**Dataset records**:
_____

(** * Tool adapters of the cookbook notebooks

    A shallow embedding of the two tool classes that the agent notebooks
    define, [RetrieverTool] (notebooks/en/agents.ipynb) and
    [SQLExecutorTool] (notebooks/en/enterprise_cookbook_argilla.ipynb),
    together with the part of the Python run time they rely on: values and
    their [str]/[repr], truthiness, class and instance attributes held in a
    heap of shared objects, exceptions, and a log of the calls made to the
    wrapped external capability. *)

From Stdlib Require Import ZArith Ascii String List Bool Lia.
From Stdlib Require Import DecimalString Permutation.
From stdpp Require Import gmap strings list.

Import ListNotations.
Local Open Scope string_scope.
Local Open Scope Z_scope.
Local Open Scope list_scope.

(** ** Python values *)

Module Py.

(** A text is a sequence of characters, and a character of the model is a
    code point below 256, [ascii_of_N n] for the code point [n]:
    [String.length] is [len], and a position is a character's.  Texts with
    other characters are outside the model. *)

(** A [float] that reached the tools as a decimal literal and is only stored,
    compared and printed (never computed with) is kept as that literal:
    [f_mant / 10 ^ f_scale].  For at most 15 significant digits the literal
    and the binary64 value determine each other, and [repr] prints the
    literal without its trailing zeros.  The floats of the model are those:
    at most 15 significant digits, within the range of the normal binary64
    numbers; no infinity, no NaN, no negative zero. *)
Record pyfloat := { f_mant : Z; f_scale : nat }.

#[warnings="-register-all"]
Inductive pyval :=
| PyNone
| PyBool (b : bool)
| PyInt (n : Z)
| PyFloat (f : pyfloat)
| PyStr (s : string)
| PyList (xs : list pyval)
| PyTuple (xs : list pyval)
| PyDict (kvs : list (string * pyval)).

(** [isinstance(v, str)] *)
Definition isinstance_str (v : pyval) : bool :=
  match v with PyStr _ => true | _ => false end.

(** Truth value of an object, as tested by [if v:]. *)
Definition truthy (v : pyval) : bool :=
  match v with
  | PyNone => false
  | PyBool b => b
  | PyInt n => negb (n =? 0)
  | PyFloat f => negb (f_mant f =? 0)
  | PyStr s => negb (String.eqb s "")
  | PyList xs => negb (Nat.eqb (length xs) 0)
  | PyTuple xs => negb (Nat.eqb (length xs) 0)
  | PyDict kvs => negb (Nat.eqb (length kvs) 0)
  end.

(** *** Strings *)

(** [sub in s] *)
Fixpoint str_in (sub s : string) : bool :=
  String.prefix sub s
  || match s with
     | EmptyString => false
     | String _ s' => str_in sub s'
     end.

(** [c in s] for a one-character [c]; [str_in] specialised. *)
Fixpoint char_in (c : ascii) (s : string) : bool :=
  match s with
  | EmptyString => false
  | String a s' => Ascii.eqb c a || char_in c s'
  end.

(** [s.replace(old, new)] for one-character [old] and [new], which is all
    the notebooks call it with. *)
Fixpoint replace (old new : ascii) (s : string) : string :=
  match s with
  | EmptyString => EmptyString
  | String a s' =>
      String (if Ascii.eqb a old then new else a) (replace old new s')
  end.

(** [sep.join(parts)] *)
Definition join (sep : string) (parts : list string) : string :=
  String.concat sep parts.

Fixpoint string_rev_onto (acc s : string) : string :=
  match s with
  | EmptyString => acc
  | String a s' => string_rev_onto (String a acc) s'
  end.

Definition string_rev (s : string) : string := string_rev_onto EmptyString s.

Fixpoint zeros (n : nat) : string :=
  match n with O => EmptyString | S n' => String "0" (zeros n') end.

(** *** Numbers *)

Definition nat_digits (n : N) : string :=
  NilZero.string_of_uint (N.to_uint n).
(** * ThreadPool: a shallow embedding of [threadpool.hpp]

    The header defines the type-erased result container [Any], the counting
    [Semaphore], and declares [Result], [Task], [Thread] and [ThreadPool].
    [Any] and [Semaphore] are embedded from their inline bodies.  The member
    functions of the other classes are only declared in the header; they are
    modelled from the specification and marked as such. *)

From Stdlib Require Import ZArith String.
From stdpp Require Import base decidable option list gmap.

Local Open Scope Z_scope.

(** ** C++ types and thrown values *)

(** The types [T] at which the templates [Any::Any<T>] and [Any::cast_<T>]
    are instantiated.  [cpp_type] names them (two names are equal exactly when
    the C++ types are the same type, so that [Derive<T>] and [Derive<T'>] are
    the same class exactly when [T = T']); [payload T] is the set of values of
    [T].  Copy construction of a payload yields an equal value. *)
Class Rtti := {
  cpp_type : Type;
  cpp_type_eq_dec :: EqDecision cpp_type;
  payload : cpp_type -> Type
}.

(** A small concrete universe, used to run the definitions. *)
Inductive sample_type := T_int | T_long | T_string.

#[global] Instance sample_type_eq_dec : EqDecision sample_type.
Proof. solve_decision. Defined.

Definition sample_payload (T : sample_type) : Type :=
  match T with
  | T_int => Z
  | T_long => Z
  | T_string => string
  end.

Definition sample_rtti : Rtti :=
  {| cpp_type := sample_type; payload := sample_payload |}.

(** A thrown C string: [throw "..."]. *)
Inductive thrown := Throw (what : string).

(** [throw "type is unmatch!"], the specification's [TypeMismatch]. *)
Definition TypeMismatch : thrown := Throw "type is unmatch!".

Section ThreadPool.
Context {R : Rtti}.

(** ** class Any *)

(** [Any::Base] is a polymorphic class whose only derived classes are the
    instances of [Any::Derive<T>]; an object of dynamic class [Derive<T>]
    holds [data_ : T]. *)
Inductive Base := Derive (T : cpp_type) (data_ : payload T).

(** [std::unique_ptr<Base> base_]; [None] is the null pointer. *)
Record Any := mkAny { base_ : option Base }.

(** [Any() = default]: [base_] is null. *)
Definition Any_default : Any := mkAny None.

(** [template<typename T> Any(T data) : base_(std::make_unique<Derive<T>>(data))] *)
Definition Any_of (T : cpp_type) (data : payload T) : Any :=
  mkAny (Some (Derive T data)).

(** [Any(Any&&) = default] and [operator=(Any&&) = default]: the pointer moves
    to the destination and the source is left null.  Returns the pair
    (destination, source after the move). *)
Definition Any_move (src : Any) : Any * Any :=
  (mkAny (base_ src), mkAny None).

(** [dynamic_cast<Derive<T>*>(p)]: null for a null [p], null when the dynamic
    class of the pointee is not [Derive<T>], and the pointee otherwise (from
    which [data_] is read). *)
Definition dynamic_cast_Derive (T : cpp_type) (p : option Base)
  : option (payload T) :=
  match p with
  | None => None
  | Some (Derive T' d) =>
      match decide (T' = T) with
      | left e => Some (eq_rect T' payload d T e)
      | right _ => None
      end
  end.

(** [template<typename T> T cast_()].  The member function is not [const] but
    never assigns [base_]; the second component is the object after the call. *)
Definition cast_ (T : cpp_type) (a : Any) : (thrown + payload T) * Any :=
  match dynamic_cast_Derive T (base_ a) with
  | None => (inl TypeMismatch, a)
  | Some d => (inr d, a)
  end.

(** ** class Semaphore *)

(** [resLimit_] is a C++ [int]: incrementing it at [INT_MAX] is undefined. *)
Definition INT_MAX : Z := 2147483647.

_____

**What is expected**: Only the lines from the one containing "None => None" through the last line of the records should appear, each written out exactly.

**Solution for this exercise**:
  | None => None
  | Some (Derive T' d) =>
      match decide (T' = T) with
      | left e => Some (eq_rect T' payload d T e)
      | right _ => None
      end
  end.

(** [template<typename T> T cast_()].  The member function is not [const] but
    never assigns [base_]; the second component is the object after the call. *)
Definition cast_ (T : cpp_type) (a : Any) : (thrown + payload T) * Any :=
  match dynamic_cast_Derive T (base_ a) with
  | None => (inl TypeMismatch, a)
  | Some d => (inr d, a)
  end.

(** ** class Semaphore *)

(** [resLimit_] is a C++ [int]: incrementing it at [INT_MAX] is undefined. *)
Definition INT_MAX : Z := 2147483647.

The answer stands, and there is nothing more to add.